The nation's high court on Thursday unanimously sided with a man prosecuted for possessing a gun while being a regular consumer of marijuana, holding the government violated his Second Amendment rights.
As previously reported by Guns.com, Ali Danial Hemani's case came to the U.S. Supreme Court via the U.S. Fifth Circuit and posed the question of whether "the federal statute that prohibits the possession of firearms by a person who 'is an unlawful user of or addicted to any controlled substance,' violates the Second Amendment as applied to respondent."
In a 9-0 ruling, the Supremes concurred with the Fifth Circuit and held that the federal government can't take away gun rights from someone just because they occasionally use marijuana. In doing so, it brushed aside the Trump Justice Department's argument that historical laws disarming "habitual drunkards" support a modern disarmament of marijuana users.
As explained in part by Justice Neil Gorsuch in this week's 19-page ruling on United States v. Hemani (24-1234):
(W)e do not question that sometimes an individual’s unlawful use of marijuana (or any other controlled substance) may render him a danger to others. But, again, the government disclaims the need to show anything like that in this case. Instead, it asks us to conclude that anyone who regularly uses marijuana is categorically violent and dangerous without any further showing. All based on little more than its current say-so, one at odds with its own regulatory actions. And affording the government that kind of ‘broad power to designate any group as dangerous and thereby disqualify its members from having a gun’ would risk allowing it to ‘quickly swallow’ the Second Amendment.

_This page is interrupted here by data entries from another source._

Variable request : Request.
Variable sleepTime_ : time.Duration.
Variable keepConnectsOpen_ : bool.
Variable threadID : Z.

(** The body handling of one iteration (source lines 58-65): the new
    [status], the [err] seen by the logging branch and the body actions. *)
Definition handleBody (status : string) (i : Z) (r : DoResult)
  : string * option error * list Action :=
  match resp r with
  | Some rp =>
      if negb keepConnectsOpen_
      then (Status rp, close_err r, [ADrain threadID i; AClose threadID i])
      else (Status rp, do_err r, [])
  | None => (status, do_err r, [])
  end.

Definition responseTimeOf (r : DoResult) : float :=
  PrimFloat.mul (time.Seconds (elapsed r)) (Float64.of_int 1000).

(** The line printed under the lock (source lines 68-72). *)
Definition logLine (i : Z) (err : option error) (status : string)
    (responseTime : float) : Line :=
  match err with
  | Some e => LRequestFailed threadID i e responseTime
  | None => LSuccess threadID i status responseTime
  end.

(** One iteration of the call loop: its actions and the [status] it
    leaves. *)
Definition iteration (status : string) (i : Z) : list Action * string :=
  let r := roundTrip threadID i in
  let responseTime := responseTimeOf r in
  let '(status', err, body) := handleBody status i r in
  (ADo request threadID i :: body ++
     [ALogAppend (logLine i err status' responseTime) responseTime;
      ASleep sleepTime_],
   status').

(** [for i := 0; i < numCalls; i++]: [n] iterations left, starting at
    [i]. *)
Fixpoint callLoop (n : nat) (i : Z) (status : string) : list Action :=
  match n with
  | O => []
  | S n' =>
      let '(acts, status') := iteration status i in
      acts ++ callLoop n' (i + 1) status'
  end.

(** The [status] variable after [n] iterations from index [i]. *)
Fixpoint statusAfter (n : nat) (i : Z) (status : string) : string :=
  match n with
  | O => status
  | S n' => statusAfter n' (i + 1) (iteration status i).2
  end.

End Worker.

Section FetchData.

Context `{W : World}.

Definition connectionValue (reuseConnects_ : bool) : string :=
  if reuseConnects_ then "keep-alive" else "close".

(** The actions of one worker, in program order.  When [http.NewRequest]
    fails the error is printed and [request] is nil: [request.Header.Add]
    then dereferences it, a run-time panic. *)
Definition fetchData (url_ : string) (sleepTime_ : time.Duration)
    (keepConnectsOpen_ reuseConnects_ : bool) (threadID numCalls : Z)
  : list Action :=
  match NewRequest "GET" url_ with
  | inr err =>
      [APrint (LRequestCreationFailed threadID err); APanic NilDereference]
  | inl request0 =>
      let request :=
        Header_Add "Connection" (connectionValue reuseConnects_) request0 in
      callLoop request sleepTime_ keepConnectsOpen_ threadID
               (Z.to_nat numCalls) 0 ""
        ++ [ADone]
  end.

(** The request every call of a worker is made with. *)
Definition requestTemplate (url_ : string) (reuseConnects_ : bool) : Request :=
  Header_Add "Connection" (connectionValue reuseConnects_)
             {| Method := "GET"; URL := url_; Header := ∅ |}.

End FetchData.

(** ** The process: goroutines interleaved under a schedule *)

(** The shared state of a run: what each worker has still to do, standard
    output, the aggregate [responseTimes], the actions performed so far
    (with the index of the worker that performed them) and the panic that
    ended the process, if any. *)
Record Pool := mkPool {
  goroutines : list (list Action);
  stdout : list Line;
  responseTimes : list float;
  history : list (nat * Action);
  panicked : option Panic
}.

Definition spawn (gs : list (list Action)) : Pool :=
  {| goroutines := gs; stdout := []; responseTimes := []; history := [];
     panicked := None |}.

(** Worker [k] performs its next action [a].  [ALogAppend] is the critical
    section between [mu.Lock()] and [mu.Unlock()]: the print and the
    [append] happen in one step. *)
Definition perform (k : nat) (a : Action) (rest : list Action) (p : Pool)
  : Pool :=
  let gs := <[k := rest]> (goroutines p) in
  let h := history p ++ [(k, a)] in
  match a with
  | APrint l =>
      mkPool gs (stdout p ++ [l]) (responseTimes p) h (panicked p)
  | APanic e =>
      mkPool gs (stdout p) (responseTimes p) h (Some e)
  | ALogAppend l rt =>
      mkPool gs (stdout p ++ [l]) (responseTimes p ++ [rt]) h (panicked p)
  | _ =>
      mkPool gs (stdout p) (responseTimes p) h (panicked p)
  end.

(** The scheduler picks worker [k]; a pick of a finished or absent worker,
    or any pick after a panic, changes nothing. *)
Definition step (p : Pool) (k : nat) : Pool :=
  match panicked p with
  | Some _ => p
  | None =>
      match goroutines p !! k with
      | Some (a :: rest) => perform k a rest p
      | _ => p
      end
  end.

Definition run (sched : list nat) (p : Pool) : Pool := fold_left step sched p.

Definition finished (g : list Action) : bool :=
  match g with [] => true | _ => false end.

(** [wg.Wait()] returns: every worker has run to its end. *)
Definition joined (p : Pool) : bool := forallb finished (goroutines p).

(** The schedule that runs the workers one after the other, each to its
    end; [k] is the index of the first worker of [gs]. *)
Fixpoint sequentialFrom (k : nat) (gs : list (list Action)) : list nat :=
  match gs with
  | [] => []
  | g :: gs' => replicate (length g) k ++ sequentialFrom (S k) gs'
  end.

Definition sequential (gs : list (list Action)) : list nat :=
  sequentialFrom 0 gs.

(** Observations on lists of actions. *)
Definition isAppend (a : Action) : option float :=
  match a with ALogAppend _ rt => Some rt | _ => None end.

Definition isCall (a : Action) : option (Z * Z) :=
  match a with ADo _ t i => Some (t, i) | _ => None end.

Definition isPanic (a : Action) : bool :=
  match a with APanic _ => true | _ => false end.

Definition isBodyRead (a : Action) : bool :=
  match a with ADrain _ _ | AClose _ _ => true | _ => false end.

(** The response times a list of actions appends, in order. *)
Definition appendsOf (acts : list Action) : list float := omap isAppend acts.

(** The calls a list of actions makes, in order. *)
Definition callsOf (acts : list Action) : list (Z * Z) := omap isCall acts.

(** The actions worker [k] has performed, in the order of the history. *)
Definition actionsOf (k : nat) (h : list (nat * Action)) : list Action :=
  snd <$> filter (fun e => e.1 = k) h.

(** The appends a worker still owes. *)
Definition owed (g : list Action) : nat := length (appendsOf g).

Definition panicFree (g : list Action) : Prop :=
  Forall (fun a => isPanic a = false) g.

(** A worker whose last action is a panic. *)
Definition endsInPanic (g : list Action) : Prop :=
  exists e, last g = Some (APanic e).

(** ** [main] *)

Definition set_url (v : string) (c : Config) : Config :=
  mkConfig v (totalCalls c) (numThreads c) (sleepTime c) (requestTimeOut c)
           (connectTimeOut c) (reuseConnects c) (keepConnectsOpen c).
Definition set_totalCalls (v : Z) (c : Config) : Config :=
  mkConfig (url c) v (numThreads c) (sleepTime c) (requestTimeOut c)
           (connectTimeOut c) (reuseConnects c) (keepConnectsOpen c).
Definition set_numThreads (v : Z) (c : Config) : Config :=
  mkConfig (url c) (totalCalls c) v (sleepTime c) (requestTimeOut c)
           (connectTimeOut c) (reuseConnects c) (keepConnectsOpen c).
Definition set_sleepTime (v : time.Duration) (c : Config) : Config :=
  mkConfig (url c) (totalCalls c) (numThreads c) v (requestTimeOut c)
           (connectTimeOut c) (reuseConnects c) (keepConnectsOpen c).
Definition set_requestTimeOut (v : time.Duration) (c : Config) : Config :=
  mkConfig (url c) (totalCalls c) (numThreads c) (sleepTime c) v
           (connectTimeOut c) (reuseConnects c) (keepConnectsOpen c).
Definition set_connectTimeOut (v : time.Duration) (c : Config) : Config :=
  mkConfig (url c) (totalCalls c) (numThreads c) (sleepTime c)
           (requestTimeOut c) v (reuseConnects c) (keepConnectsOpen c).
Definition set_reuseConnects (v : bool) (c : Config) : Config :=
  mkConfig (url c) (totalCalls c) (numThreads c) (sleepTime c)
           (requestTimeOut c) (connectTimeOut c) v (keepConnectsOpen c).
Definition set_keepConnectsOpen (v : bool) (c : Config) : Config :=
  mkConfig (url c) (totalCalls c) (numThreads c) (sleepTime c)
           (requestTimeOut c) (connectTimeOut c) (reuseConnects c) v.

(** The initial values of [main]'s variables (source lines 85-100). *)
Definition defaults : Config :=
  let requestTimeOut := GoInt.mul 10000 time.Millisecond in
  let connectTimeOut := GoInt.mul requestTimeOut 3 in
  {| url := "";
     totalCalls := 10000;
     numThreads := 12;
     sleepTime := GoInt.mul 0 time.Millisecond;
     requestTimeOut := requestTimeOut;
     connectTimeOut := connectTimeOut;
     reuseConnects := false;
     keepConnectsOpen := false |}.

(** How argument resolution ends: a configuration, an early return after
    printing, or a panic. *)
Inductive Resolution :=
| Resolved (c : Config)
| Rejected (printed : list Line)
| Crashed (p : Panic).

Definition isHelp (arg : string) : bool :=
  String.eqb arg "-?" || String.eqb arg "--help".

Section Main.

Context `{W : World}.

(** [time.ParseDuration(os.Args[i] + "ms")]. *)
Definition parseMillis (v : string) : option time.Duration :=
  ParseDuration (v ++ "ms")%string.

(** The loop over [os.Args[2:]] (source lines 128-174).  A flag that takes
    a value does [i++] and reads [os.Args[i]], which is out of range when
    the flag is the last argument. *)
Fixpoint parseFlags (c : Config) (rest : list string) : Resolution :=
  match rest with
  | [] => Resolved c
  | a :: tl =>
      if String.eqb a "-totalCalls" then
        match tl with
        | [] => Crashed IndexOutOfRange
        | v :: tl' =>
            match strconv.Atoi v with
            | Some n => parseFlags (set_totalCalls n c) tl'
            | None => Rejected [LBadInt v; LUsage]
            end
        end
      else if String.eqb a "-numThreads" then
        match tl with
        | [] => Crashed IndexOutOfRange
        | v :: tl' =>
            match strconv.Atoi v with
            | Some n => parseFlags (set_numThreads n c) tl'
            | None => Rejected [LBadInt v; LUsage]
            end
        end
      else if String.eqb a "-sleepTime" then
        match tl with
        | [] => Crashed IndexOutOfRange
        | v :: tl' =>
            match parseMillis v with
            | Some d => parseFlags (set_sleepTime d c) tl'
            | None => Rejected [LBadInt v; LUsage]
            end
        end
      else if String.eqb a "-requestTimeOut" then
        match tl with
        | [] => Crashed IndexOutOfRange
        | v :: tl' =>
            match parseMillis v with
            | Some d => parseFlags (set_requestTimeOut d c) tl'
            | None => Rejected [LBadInt v; LUsage]
            end
        end
      else if String.eqb a "-connectTimeOut" then
        match tl with
        | [] => Crashed IndexOutOfRange
        | v :: tl' =>
            match parseMillis v with
            | Some d => parseFlags (set_connectTimeOut d c) tl'
            | None => Rejected [LBadInt v; LUsage]
            end
        end
      else if String.eqb a "-reuseConnects" then
        parseFlags (set_reuseConnects true c) tl
      else if String.eqb a "-keepConnectsOpen" then
        parseFlags (set_keepConnectsOpen true c) tl
      else parseFlags c tl
  end.

(** Source lines 102-174; [args] is [os.Args]. *)
Definition resolve (args : list string) : Resolution :=
  match args with
  | [] | [_] => Rejected [LNoArgs; LUsage]
  | _ :: a1 :: rest =>
      if existsb isHelp (a1 :: rest) then Rejected [LUsage]
      else if String.prefix "http" a1
      then parseFlags (set_url a1 defaults) rest
      else Rejected [LBadURL (url defaults); LUsage]
  end.

End Main.

(** ** Transport, partition and statistics *)

Definition lower_ascii (c : ascii) : ascii :=
  let n := N_of_ascii c in
  if ((65 <=? n) && (n <=? 90))%N then ascii_of_N (n + 32) else c.

(** [strings.ToLower] on the ASCII letters. *)
Fixpoint ToLower (s : string) : string :=
  match s with
  | EmptyString => EmptyString
  | String c s' => String (lower_ascii c) (ToLower s')
  end.

(** Source lines 177-185. *)
Definition newTransport (c : Config) : Transport :=
  {| MaxIdleConns := GoInt.mul (numThreads c) 10;
     IdleConnTimeout := connectTimeOut c;
     DisableCompression := true;
     DisableKeepAlives := negb (reuseConnects c);
     InsecureSkipVerify := String.prefix "https" (ToLower (url c)) |}.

The ruling from the court stands to cloud further the water between perception and reality of how the current administration addresses the intercept between gun rights and state-level legal marijuana use.
The ruling was met with acclaim by pro-gun groups, including the Citizens Committee for the Right to Keep and Bear Arms, which had joined the case supporting Hemani in an amicus brief along with the Second Amendment Foundation, the California Rifle & Pistol Association, the Second Amendment Law Center, and the Minnesota Gun Owners Caucus.
"The federal statute, as the court rightly held, casts too wide a net," said CCRKBA Chairman Alan Gottlieb in an email to Guns.com on Thursday. "This one-size-fits-all approach to law enforcement has never worked. As we noted in our brief, historically, the government has never prohibited sober people from owning firearms because they sometimes drank alcohol. The same logic applies here, especially since so many states now allow recreational marijuana use, and its use as a prescribed medical aid is widely recognized."
Hemani was represented by the ACLU in conjunction with the CLEAR clinic at the CUNY School of Law, Clement & Murphy, and Newland Legal.
"Today’s unanimous 9-0 decision makes it clear that the government cannot make it a crime for people to own a gun, which the Supreme Court has held is a fundamental constitutional right, simply because they use marijuana,” said Cecillia Wang, legal director at the ACLU. "With nearly half of Americans reporting marijuana use at some point in their lives, this ruling protects the rights of millions and curbs the government’s ability to impose arbitrary and discriminatory penalties."
Of note, anti-gun groups Brady and Giffords had sided with the Justice Department in the case, arguing in a brief to the court that it was important that the ability of legislatures to strip gun rights from entire categories of people be preserved. Said groups are historically big fans of categorical prohibitions on firearms ownership.
Going beyond Hemani, the court is expected to soon issue a ruling in Wolford v. Lopez (No. 24-1046), which tests whether states can ban licensed CCW carriers from bringing firearms onto private property open to the public without express permission. Similarly, the Duncan v. Bonta case on magazine capacity limits has been circulated to the court over 20 times for conference and is still alive.